Friday, March 12, 2010

Meanwhile

If this were a real almanac, I'd be making an entry every day. No. Because this is a real almanac (as opposed to an ideal one), I don't make an entry every day. But I still feel responsible for the days that get lost in The Meanwhile—which is really no meaner than the Good While, which people are often generous to ("I swam laps/wrote letters/played Chopin for a Good While") but usually never meet ("I' waited in front of Schrafft's for quite a Good While!")

Meanwhile, things happened. On Wednesday, friends Anne and Peggy lured me back to Lower Mystic Lake. The bald eagles have apparently decided the time was ripe to leave for points north. But we were happy with a white-breasted nuthatch yanking up and down a tree like an arboreal tugboat. You know, life was lived, those days counted, too. So why did they get meanwhiled, while this day doesn't, Mr. Time?

Because, Skippy, time needs to refresh itself. I remember a game we used to play called "Meanwhile." Someone would start a story, as crazy and complicated as they wanted. "Once there was an elf named Leo who lived in a cave on Mt. Lilimanjaro.
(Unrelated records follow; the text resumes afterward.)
(* ================================================================= *)
(** ** Claims about saving *)

(** C10: a save over an existing store file whose backup copy raises ends
    with that exception before anything is written: the store file, the
    backup directory, the session state and the log are what they were. *)
Theorem C10_copy_failure_aborts_save env p data old s :
  files s !! path_name p = Some old -> copy_ok env = false ->
  _json_dump env p data s = (Raise OSError, s) /\
  files (snd (_json_dump env p data s)) !! path_name p = Some old.
Proof.
  intros Hf Hc. rewrite (json_dump_copy_refused env p data old s Hf Hc).
  split; [reflexivity | exact Hf].
Qed.

Lemma C10_copy_failure_witness :
  _json_dump env_refused WORDS_FILE (JObject []) s_two = (Raise OSError, s_two) /\
  files (snd (_json_dump env_refused WORDS_FILE (JObject []) s_two))
    !! path_name WORDS_FILE = Some (JObject [("cat", cat); ("dog", dog)]).
Proof.
  apply (C10_copy_failure_aborts_save env_refused WORDS_FILE (JObject [])
           (JObject [("cat", cat); ("dog", dog)]) s_two); reflexivity.
Defined.

(* ================================================================= *)
(** ** Claims about the sidebar handlers *)

Lemma truthy_true s : s <> "" -> truthy s = true.
Proof.
  intros H. unfold truthy. destruct (String.eqb s "") eqn:E; [|reflexivity].
  apply String.eqb_eq in E. contradiction.
Qed.

(** C2, as the code has it: with the word or the meaning empty the add
    does nothing at all (no error, no message, no mutation); with both
    non-empty, whitespace included, the entry is set in the session
    repository, the repository is written to the words store in the same
    run, and the success message follows. *)
Theorem C2_add_nonempty_only env memo_ s ws :
  ss_words s = Some ws ->
  (forall w m, w = "" \/ m = "" ->
     add_handler env w m memo_ true s = (Ok tt, s)) /\
  (forall w m, w <> "" -> m <> "" -> copy_ok env = true ->
     exists b' evs,
       Forall is_backup_event evs /\
       add_handler env w m memo_ true s =
       (Ok tt,
        mkState (Some (Dict.set w (mkEntry m memo_) ws)) (ss_learned s)
          (<[path_name WORDS_FILE := JObject (Dict.set w (mkEntry m memo_) ws)]> (files s))
          b'
          (trace s ++ evs
             ++ [EvWrite (path_name WORDS_FILE) (JObject (Dict.set w (mkEntry m memo_) ws));
                 EvSuccessAdded w]))).
Proof.
  intros Hws. split.
  - intros w m [-> | ->]; unfold add_handler; simpl.
    + reflexivity.
    + destruct (truthy w); reflexivity.
  - intros w m Hw Hm Hc. unfold add_handler.
    rewrite (truthy_true w Hw), (truthy_true m Hm). simpl.
    destruct s as [sw sl f b tr]. simpl in *. subst sw.
    unfold save_words.
    destruct (json_dump_ok env WORDS_FILE (JObject (Dict.set w (mkEntry m memo_) ws))
                (mkState (Some (Dict.set w (mkEntry m memo_) ws)) sl f b tr) Hc)
      as (b' & evs & Hev & E).
    exists b', evs. split; [exact Hev|].
    run_m. rewrite E. close_state.
Qed.

Lemma C2_add_witness :
  add_handler env_ok "" "a feline" "" true s_empty = (Ok tt, s_empty) /\
  exists b' evs,
    add_handler env_ok "cat" "a feline" "" true s_empty =
    (Ok tt,
     mkState (Some [("cat", cat)]) (Some [])
       (<[path_name WORDS_FILE := JObject [("cat", cat)]]> ∅) b'
       (evs ++ [EvWrite (path_name WORDS_FILE) (JObject [("cat", cat)]);
                EvSuccessAdded "cat"])).
Proof.
  destruct (C2_add_nonempty_only env_ok "" s_empty [] eq_refl) as [Hrej Hacc].
  split.
  - apply Hrej. now left.
  - destruct (Hacc "cat" "a feline") as (b' & evs & _ & E);
      [discriminate | discriminate | reflexivity |].
    exists b', evs. exact E.
Defined.

(** C2 as stated fails: a word of one blank is accepted, stored and
    written to disk, and an empty word is dropped without any error or
    message. *)
Lemma C2_counterexample :
  (let out := add_handler env_ok " " "x" "" true s_empty in
   fst out = Ok tt /\
   ss_words (snd out) = Some [(" ", mkEntry "x" "")] /\
   files (snd out) !! "words.json" = Some (JObject [(" ", mkEntry "x" "")])) /\
  (let out := add_handler env_ok "" "x" "" true s_empty in
   fst out = Ok tt /\ trace (snd out) = []).
Proof. vm_compute. repeat split; reflexivity. Qed.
Not Kilimanjaro--Lilimanjaro. And he had a sweet tooth, and it was so sweet that it never gave him any trouble until one day it said, 'Leo, go down to the valley and get me a box of figgy raisin bars!' Meanwhile--"
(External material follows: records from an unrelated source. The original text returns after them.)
(** The optimizer of the example catalog, and the example's solved model. *)
Lemma example_optimizer :
  ∃ self, Slideshow.init example_photos = Return self
    ∧ Slideshow.n_photos self = 4
    ∧ Slideshow.horizontal_photos self = [0; 1]%Z
    ∧ Slideshow.vertical_pairs self = [(2, 3)]%Z
    ∧ Slideshow.constraints self (Slideshow.X example_solved).
Proof.
  destruct (init_spec example_photos example_indexed) as (self & Hinit & _).
  exists self. split; [done|].
  assert (Slideshow.n_photos self = 4
          ∧ Slideshow.horizontal_photos self = [0; 1]%Z
          ∧ Slideshow.vertical_pairs self = [(2, 3)]%Z) as (Hn & Hh & Hp).
  { vm_compute in Hinit. by injection Hinit as <-. }
  split_and!; try done.
  unfold Slideshow.constraints, Slideshow.position_load, Slideshow.photo_load.
  rewrite Hn, Hh, Hp. split; repeat (constructor; [vm_compute; lia|]); constructor.
Qed.

(** X16 on the example catalog. *)
Lemma X16_extract_length_witness :
  ∃ self, Slideshow.init example_photos = Return self
    ∧ Slideshow.constraints self (Slideshow.X example_solved)
    ∧ length (Slideshow.extract self (Slideshow.X example_solved))
      ≤ Slideshow.n_photos self.
Proof.
  destruct example_optimizer as (self & Hinit & _ & _ & _ & Hc).
  exists self. split; [done|]. split; [done|].
  by destruct (X16_extract_length self _ Hc) as [_ ?].
Defined.

(** ** The objective and the score the checker computes *)

(** The objective [optimize] gives the engine, at the values of a solved
    model: over the positions but the last, the table's score of the unit
    placed there and the unit placed next, 0 where the table has none. *)
Definition objective (self : Slideshow.optimizer)
    (x : Slideshow.unit_key → nat → bool) : nat :=
  sum_list_with (λ p,
    sum_list_with (λ i,
      sum_list_with (λ j,
        if decide (i ≠ j)
        then default 0 (Slideshow.transition_scores self !! (i, j))
             * Nat.b2n (x i p) * Nat.b2n (x j (p + 1))
        else 0)
      (units self))
    (units self))
  (seq 0 (Slideshow.n_photos self - 1)).

Section single.
Context {A : Type}.
Implicit Types (b : A → bool) (l : list A).

(** The first item of a list that [b] holds of. *)
Definition first_true b l : option A := head (filter (λ a, b a = true) l).

Lemma sum_b2n_0 b l :
  sum_list_with (λ a, Nat.b2n (b a)) l = 0 → Forall (λ a, b a = false) l.
Proof.
  induction l as [|a l IH]; cbn [sum_list_with]; [constructor|].
  destruct (b a) eqn:Hb; cbn; [lia|]. intros H. constructor; [done|by apply IH].
Qed.

Lemma first_true_cons b a l :
  first_true b (a :: l) = if b a then Some a else first_true b l.
Proof.
  unfold first_true. rewrite filter_cons.
  destruct (b a); [by rewrite decide_True|by rewrite decide_False].
Qed.

Lemma first_true_none b l : Forall (λ a, b a = false) l → first_true b l = None.
Proof.
  induction 1 as [|a l Ha _ IH]; [done|]. by rewrite first_true_cons, Ha.
Qed.

Lemma first_true_elem b l a : first_true b l = Some a → a ∈ l ∧ b a = true.
Proof.
  induction l as [|a' l IH]; [done|]. rewrite first_true_cons.
  destruct (b a') eqn:Hb.
  - intros [= ->]. split; [left|done].
  - intros [??]%IH. split; [by right|done].
Qed.

(** Where at most one item is chosen, a sum over the chosen items is the
    term of the chosen item. *)
Lemma sum_single b (f : A → nat) l :
  sum_list_with (λ a, Nat.b2n (b a)) l ≤ 1 →
  sum_list_with (λ a, Nat.b2n (b a) * f a) l = from_option f 0 (first_true b l).
Proof.
  induction l as [|a l IH]; [done|]. cbn [sum_list_with].
  rewrite first_true_cons. destruct (b a) eqn:Hb; cbn; intros Hle.
  - rewrite sum_list_with_0; [lia|]. intros a' Ha'.
    assert (Forall (λ a, b a = false) l) as Hz by (apply sum_b2n_0; lia).
    rewrite Forall_forall in Hz. by rewrite (Hz a' Ha').
  - by apply IH.
Qed.

Lemma first_true_zero b l :
  first_true b l = None → sum_list_with (λ a, Nat.b2n (b a)) l = 0.
Proof.
  induction l as [|a l IH]; [done|]. rewrite first_true_cons. cbn [sum_list_with].
  destruct (b a); [done|]. intros H. by rewrite IH.
Qed.

Lemma bind_single {B} b (g : A → B) l :
  sum_list_with (λ a, Nat.b2n (b a)) l ≤ 1 →
  (a ← l; if b a then [g a] else []) = option_list (g <$> first_true b l).
Proof.
  induction l as [|a l IH]; [done|]. cbn [sum_list_with mbind list_bind].
  rewrite first_true_cons. destruct (b a) eqn:Hb; cbn; intros Hle.
  - assert (Forall (λ a, b a = false) l) as Hz by (apply sum_b2n_0; lia).
    clear IH Hle. induction Hz as [|a' l Ha' _ IH]; [done|].
    cbn [mbind list_bind]. by rewrite Ha'.
  - by apply IH.
Qed.
End single.

Section gaps.
Implicit Types (T : option tagset) (Ts : list (option tagset)).

(** The score across two neighbouring positions: 0 unless both are
    occupied. *)
Definition step_score T T' : nat :=
  match T, T' with
  | Some A, Some B => Slideshow.get_transition_score A B
  | _, _ => 0
  end.

Fixpoint gap_sum Ts : nat :=
  match Ts with
  | T :: (T' :: _) as rest => step_score T T' + gap_sum rest
  | _ => 0
  end.

(** The occupied positions, in order. *)
Definition occupied Ts : list tagset := omap (λ T, T) Ts.

Lemma adjacent_sum_tail (A : tagset) (l : list tagset) :
  adjacent_sum l ≤ adjacent_sum (A :: l).
Proof. destruct l as [|B l]; [done|]. rewrite adjacent_sum_cons. lia. Qed.

Lemma gap_sum_le Ts : gap_sum Ts ≤ adjacent_sum (occupied Ts).
Proof.
  induction Ts as [|T Ts IH]; [done|]. destruct Ts as [|T' Ts].
  { by destruct T. }
  destruct T as [A|]; [|exact IH].
  destruct T' as [B|].
  - change (occupied (Some A :: Some B :: Ts)) with (A :: B :: occupied Ts).
    change (occupied (Some B :: Ts)) with (B :: occupied Ts) in IH.
    rewrite adjacent_sum_cons. cbn [gap_sum step_score] in *.
    change (SolutionChecker.compute_transition_score A B)
      with (Slideshow.get_transition_score A B). lia.
  - change (occupied (Some A :: None :: Ts)) with (A :: occupied Ts).
    change (occupied (None :: Ts)) with (occupied Ts) in IH.
    etrans; [|apply adjacent_sum_tail]. cbn [gap_sum step_score] in *. lia.
Qed.

(** Without an empty position before an occupied one, nothing is lost. *)
Lemma gap_sum_eq (As : list tagset) (k : nat) :
  gap_sum ((Some <$> As) ++ replicate k None) = adjacent_sum As.
Proof.
  induction As as [|A As IH].
  { cbn [fmap list_fmap app]. induction k as [|[|k] IHk]; [done|done|].
    cbn [replicate gap_sum] in *. by rewrite IHk. }
  destruct As as [|B As].
  - cbn [fmap list_fmap app] in *. destruct k as [|k]; [done|].
    cbn [replicate gap_sum step_score] in *. by rewrite IH.
  - cbn [fmap list_fmap app gap_sum step_score] in *.
    rewrite IH, adjacent_sum_cons. done.
Qed.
And then the second person starts an entirely different story. "Meanwhile, in a kingdom several mountains away, an evil duke was plotting revenge." And so it would go, sometimes one story line looping around to an earlier one, but usually each story veering off into its own world, because that's what meanwhiles are meant to do, Skippy, take a side track and don't look back. Understand?
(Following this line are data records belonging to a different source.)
(** * The Merkle-tree layer of LMS (RFC 8554) in Mbed TLS: library/lms.c

    A shallow embedding of library/lms.c.  C integers are [Z], with the
    32-bit wrap-around written where the code can reach it; buffers are
    lists of bytes addressed by offset; a C function that writes through
    its pointer arguments returns the new contents beside its [int]
    result.  The collaborators that sit outside lms.c (the header's length
    macros, the PSA hash, the LMOTS primitive, the allocator) are
    interfaces: type classes whose fields carry the C names. *)

From Stdlib Require Import ZArith List Lia Bool Sorted.
From stdpp Require Import base list.
Import ListNotations.
Local Open Scope Z_scope.

(** ** Bytes and buffers *)

(** [unsigned char]: a value in 0..255. *)
Definition byte := Z.

(** [len] bytes of [buf] starting at [buf + off]. *)
Definition read (buf : list byte) (off len : Z) : list byte :=
  take (Z.to_nat len) (drop (Z.to_nat off) buf).

(** [buf] after [data] was stored at [buf + off]. *)
Definition write (buf : list byte) (off : Z) (data : list byte) : list byte :=
  take (Z.to_nat off) buf ++ data ++ drop (Z.to_nat off + length data) buf.

(** [memcpy( dst + doff, src + soff, n )]. *)
Definition memcpy (dst : list byte) (doff : Z) (src : list byte) (soff n : Z)
  : list byte :=
  write dst doff (read src soff n).

(** A read from a caller-supplied input buffer of [length buf] bytes:
    [None] when it would run past the end of the buffer, which C leaves
    undefined. *)
Definition read_in (buf : list byte) (off len : Z) : option (list byte) :=
  if (0 <=? off) && (0 <=? len) && (off + len <=? Z.of_nat (length buf))
  then Some (read buf off len) else None.

(** [memcmp( a, b, n ) == 0]. *)
Definition memcmp_eq (a b : list byte) (n : Z) : bool :=
  bool_decide (read a 0 n = read b 0 n).

(** [unsigned int] arithmetic is modulo 2^32. *)
Definition u32 (x : Z) : Z := x mod 2 ^ 32.

(** ** Constants of the headers *)

(** Modelled from the spec: include/mbedtls/lms.h and library/lmots.h are not
    among the sources; these are the algorithm identifiers of section 6.3
    and the fixed field lengths of section 3. *)
Definition MBEDTLS_LMS_SHA256_M32_H10 : Z := 6.
Definition MBEDTLS_LMOTS_SHA256_N32_W8 : Z := 4.
Definition MBEDTLS_LMS_TYPE_LEN : Z := 4.
Definition MBEDTLS_LMOTS_TYPE_LEN : Z := 4.
Definition MBEDTLS_LMOTS_I_KEY_ID_LEN : Z := 16.
Definition MBEDTLS_LMOTS_Q_LEAF_ID_LEN : Z := 4.
Definition MBEDTLS_LMS_M_NODE_BYTES_MAX : Z := 32.
Definition MBEDTLS_LMOTS_N_HASH_LEN_MAX : Z := 32.

(** Modelled from the spec: the error kinds of section 7.  The header that
    gives them their numbers is not among the sources; the numbers below
    are those of the Mbed TLS API, and the development uses only that they
    are distinct and not zero. *)
Definition MBEDTLS_ERR_LMS_BAD_INPUT_DATA : Z := -17.
Definition MBEDTLS_ERR_LMS_OUT_OF_PRIVATE_KEYS : Z := -19.
Definition MBEDTLS_ERR_LMS_VERIFY_FAILED : Z := -21.
Definition MBEDTLS_ERR_LMS_ALLOC_FAILED : Z := -23.
Definition MBEDTLS_ERR_LMS_BUFFER_TOO_SMALL : Z := -25.
Definition MBEDTLS_ERR_ERROR_CORRUPTION_DETECTED : Z := -110.

(** The length macros that take an algorithm identifier.  lms.c only
    applies them; their definitions are in the headers, so they are
    parameters of the development. *)
Class LmsHeader := {
  MBEDTLS_LMS_H_TREE_HEIGHT : Z -> Z;
  MBEDTLS_LMS_M_NODE_BYTES : Z -> Z;
  MBEDTLS_LMOTS_N_HASH_LEN : Z -> Z;
  MBEDTLS_LMOTS_SIG_LEN : Z -> Z;
  MBEDTLS_LMOTS_SIG_TYPE_OFFSET : Z
}.

(** ** The wire codec *)

(** Modelled from the spec: [encode_u] of section 4.1 (the function is in
    lmots.c, which is not among the sources): [val] in [len] bytes, most
    significant byte first. *)
Fixpoint mbedtls_lms_unsigned_int_to_network_bytes (val : Z) (len : nat)
  : list byte :=
  match len with
  | O => []
  | S k =>
      Z.land (Z.shiftr val (8 * Z.of_nat k)) 255
        :: mbedtls_lms_unsigned_int_to_network_bytes val k
  end.

(** Modelled from the spec: [decode_u] of section 4.1 (also in lmots.c): the
    unsigned big-endian value of the first [len] bytes. *)
Fixpoint mbedtls_lms_network_bytes_to_unsigned_int (len : nat)
  (bytes : list byte) : Z :=
  match len, bytes with
  | S k, b :: rest =>
      Z.lor (u32 (Z.shiftl b (8 * Z.of_nat k)))
            (mbedtls_lms_network_bytes_to_unsigned_int k rest)
  | _, _ => 0
  end.

(** ** Contexts *)

Record mbedtls_lms_parameters_t := {
  I_key_identifier : list byte;
  otstype : Z;
  type : Z
}.

Record mbedtls_lms_public_t := {
  params : mbedtls_lms_parameters_t;
  T_1_pub_key : list byte;
  have_public_key : bool
}.

Definition set_type (p : mbedtls_lms_parameters_t) (t : Z) :=
  {| I_key_identifier := I_key_identifier p; otstype := otstype p; type := t |}.
Definition set_otstype (p : mbedtls_lms_parameters_t) (t : Z) :=
  {| I_key_identifier := I_key_identifier p; otstype := t; type := type p |}.
Definition set_I_key_identifier (p : mbedtls_lms_parameters_t) (i : list byte) :=
  {| I_key_identifier := i; otstype := otstype p; type := type p |}.

Definition set_params (c : mbedtls_lms_public_t) (p : mbedtls_lms_parameters_t) :=
  {| params := p; T_1_pub_key := T_1_pub_key c;
     have_public_key := have_public_key c |}.
Definition set_T_1_pub_key (c : mbedtls_lms_public_t) (t : list byte) :=
  {| params := params c; T_1_pub_key := t;
     have_public_key := have_public_key c |}.
Definition set_have_public_key (c : mbedtls_lms_public_t) (b : bool) :=
  {| params := params c; T_1_pub_key := T_1_pub_key c; have_public_key := b |}.

(** [mbedtls_platform_zeroize] over a parameter block. *)
Definition zero_parameters : mbedtls_lms_parameters_t :=
  {| I_key_identifier := repeat 0 (Z.to_nat MBEDTLS_LMOTS_I_KEY_ID_LEN);
     otstype := 0; type := 0 |}.

(** [mbedtls_lms_init_public]: the context is all zero bytes. *)
Definition mbedtls_lms_init_public : mbedtls_lms_public_t :=
  {| params := zero_parameters;
     T_1_pub_key := repeat 0 (Z.to_nat MBEDTLS_LMS_M_NODE_BYTES_MAX);
     have_public_key := false |}.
Skippy (still puzzled): Yeah...but what happened to Leo the elf?
(Cue raucous silly Mr. Time music.)
That's all the time we have time for, kids. Meanwhile, don't forget to take your time so you can give your time to others!!! (Throws big air kiss to audience. They duck. Air kiss travels out studio door, through lobby, out theater door, into street, where it strikes evil duke on forehead, changing him for the better for approximately ten minutes.)